For founders, my advice echoes the core lessons above. Start with a narrow, high-intent wedge and prove durable value fast; let founder-led GTM compress the feedback loop; instrument everything from day one; and resist the urge to over-plan features before you’ve nailed outcomes. Product-market fit lessons in AI often arrive via small, fast experiments — not grand, long-range plans. Ship thin slices that demonstrate unmistakable value, then iterate toward a system, not a single feature. When in doubt, shorten the loop and improve the evaluation harness.

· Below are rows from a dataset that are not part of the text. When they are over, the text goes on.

(* ===== verification/Scheduler.v ===== *)
(** * The job scheduler

    Models [src/src/agent/scheduler.rs] with its modules [dispatch.rs],
    [shutdown.rs] and [subtasks.rs]: creating and dispatching jobs, the table of
    running workers with its limit, stopping and cancelling, the clean-up tasks, and
    tool calls as sub-tasks.

    A worker is a task with a handle, the index into the list of all workers ever
    spawned.  What the code does under one lock is one function; [stop] and the
    clean-up of a worker consist of several, between which others run, so the
    scheduler as a whole is a step relation with one step per function. *)

From S2P Require Import Prelude Text Externals LlmTypes JobState JobManager RateLimiter Hooks.
From S2P Require Import LeakDetector Safety MessageRebuild ToolExec.

(** ** State *)

Inductive WorkerMessage :=
| WmStart
| WmStop
| WmPing
| WmUserMessage (content : string).

#[export] Instance worker_message_eq_dec : EqDecision WorkerMessage.
Proof. solve_decision. Defined.

(** A spawned worker: its job, what was sent to it, and whether it was told to abort
    and has ended. *)
Record WorkerTask := {
  wt_job : Uuid;
  wt_inbox : list WorkerMessage;
  wt_aborted : bool;
  wt_finished : bool;
}.

Record ScheduledJob := { sj_handle : nat; sj_pending_cancel_persist : bool }.

Section Scheduler.
Context {J : SerdeJson} {D : RustDecimal}.

Record Scheduler := {
  sc_max_parallel_jobs : nat;
  sc_max_tokens_per_job : Z;
  sc_manager : ContextManager;
  (** the status of each job in the database, if there is one *)
  sc_store : option (gmap Uuid JobState);
  sc_jobs : gmap Uuid ScheduledJob;
  sc_workers : list WorkerTask;
}.

Definition set_sc_manager (m : ContextManager) (s : Scheduler) : Scheduler := {|
  sc_max_parallel_jobs := sc_max_parallel_jobs s; sc_max_tokens_per_job := sc_max_tokens_per_job s;
  sc_manager := m; sc_store := sc_store s; sc_jobs := sc_jobs s; sc_workers := sc_workers s |}.
Definition set_sc_store (v : option (gmap Uuid JobState)) (s : Scheduler) : Scheduler := {|
  sc_max_parallel_jobs := sc_max_parallel_jobs s; sc_max_tokens_per_job := sc_max_tokens_per_job s;
  sc_manager := sc_manager s; sc_store := v; sc_jobs := sc_jobs s; sc_workers := sc_workers s |}.
Definition set_sc_jobs (v : gmap Uuid ScheduledJob) (s : Scheduler) : Scheduler := {|
  sc_max_parallel_jobs := sc_max_parallel_jobs s; sc_max_tokens_per_job := sc_max_tokens_per_job s;
  sc_manager := sc_manager s; sc_store := sc_store s; sc_jobs := v; sc_workers := sc_workers s |}.
Definition set_sc_workers (v : list WorkerTask) (s : Scheduler) : Scheduler := {|
  sc_max_parallel_jobs := sc_max_parallel_jobs s; sc_max_tokens_per_job := sc_max_tokens_per_job s;
  sc_manager := sc_manager s; sc_store := sc_store s; sc_jobs := sc_jobs s; sc_workers := v |}.

Definition is_finished (s : Scheduler) (h : nat) : bool := from_option wt_finished true (sc_workers s !! h).

(** [handle.abort()] *)
Definition abort_task (w : WorkerTask) : WorkerTask :=
  {| wt_job := wt_job w; wt_inbox := wt_inbox w; wt_aborted := true; wt_finished := wt_finished w |}.
Definition abort (h : nat) (s : Scheduler) : Scheduler := set_sc_workers (alter abort_task h (sc_workers s)) s.

Definition deliver_message (msg : WorkerMessage) (w : WorkerTask) : WorkerTask :=
  {| wt_job := wt_job w; wt_inbox := wt_inbox w ++ [msg]; wt_aborted := wt_aborted w; wt_finished := wt_finished w |}.

(** [tx.send(msg)] to the worker [h]; [delivered] tells whether the channel took it. *)
Definition send (delivered : bool) (msg : WorkerMessage) (h : nat) (s : Scheduler) : Scheduler :=
  if delivered then set_sc_workers (alter (deliver_message msg) h (sc_workers s)) s else s.

(** ** Dispatch *)

(** The part of [schedule_with_context] under the lock on the table; [None] for a job
    that is in the table already. *)
Definition schedule_locked (id : Uuid) (now1 now2 : Utc) (started : bool) (s : Scheduler) :
    Scheduler * result (option nat) JobError :=
  match sc_jobs s !! id with
  | Some _ => (s, Ok None)
  | None =>
      if sc_max_parallel_jobs s <=? size (sc_jobs s) then (s, Err (MaxJobsExceeded (sc_max_parallel_jobs s)))
      else
        match update_context (sc_manager s) id (λ c, transition_to c InProgress (Some "Scheduled for execution") now1 now2) with
        | (m, Err e) => (set_sc_manager m s, Err e)
        | (m, Ok (Err reason)) => (set_sc_manager m s, Err (ContextError id reason))
        | (m, Ok (Ok _)) =>
            let h := length (sc_workers s) in
            let worker := {| wt_job := id; wt_inbox := []; wt_aborted := false; wt_finished := false |} in
            let s := set_sc_workers (sc_workers s ++ [worker]) (set_sc_manager m s) in
            let s := send started WmStart h s in
            (set_sc_jobs (<[id := {| sj_handle := h; sj_pending_cancel_persist := false |}]> (sc_jobs s)) s, Ok (Some h))
        end
  end.

Definition schedule_with_context (id : Uuid) (now1 now2 : Utc) (started : bool) (s : Scheduler) :
    Scheduler * result unit JobError :=
  match schedule_locked id now1 now2 started s with
  | (s, Ok _) => (s, Ok tt)
  | (s, Err e) => (s, Err e)
  end.

(** [v.as_u64()] *)
Definition metadata_max_tokens (metadata : option json) : option Z :=
  m ← metadata;
  v ← json_get m "max_tokens";
  match json_view v with
  | VNumber text => parse_unsigned u64_max text
  | _ => None
  end.

Definition job_max_tokens (cap : Z) (metadata : option json) : Z :=
  match metadata_max_tokens metadata with
  | Some user_val => if (cap =? 0)%Z then user_val else Z.min user_val cap
  | None => cap
  end.

Definition set_metadata (v : json) (c : JobContext) : JobContext := {|
  job_id := job_id c; state := state c; user_id := user_id c; conversation_id := conversation_id c; title := title c;
  description := description c; category := category c; budget := budget c; budget_token := budget_token c;
  bid_amount := bid_amount c; estimated_cost := estimated_cost c; estimated_duration := estimated_duration c;
  actual_cost := actual_cost c; total_tokens_used := total_tokens_used c; max_tokens := max_tokens c;
  created_at := created_at c; started_at := started_at c; completed_at := completed_at c;
  repair_attempts := repair_attempts c; transitions := transitions c; metadata := v; extra_env := extra_env c;
  http_interceptor := http_interceptor c; tool_output_stash := tool_output_stash c; user_timezone := user_timezone c |}.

People often ask: Will AI replace video editors? My view is that AI will replace zero editors who master these tools — and many who don’t. The winners blend taste, storytelling, and generative leverage. The products we build should honor this reality: design for control, iteration, and co-creation, not just automation.
If you’re mapping the progression of tech and use-cases, a few public references are instructive: Runway Gen-1 (https://research.runwayml.com/gen1) and Runway Gen-2 (https://research.runwayml.com/gen2) show how capability unlocks new workflows and demand. Runway’s 30 AI Magic Tools (https://runwayml.com/ai-magic-tools/) illustrates portfolio thinking — a suite of composable powers rather than a monolith.
For builders focused on gen ai for product prototyping through production: keep your demo muscle strong, your evaluation stronger, and your outcomes strongest. Invest in community, treat safety as a feature, and let your OKRs steer what ships — not the other way around.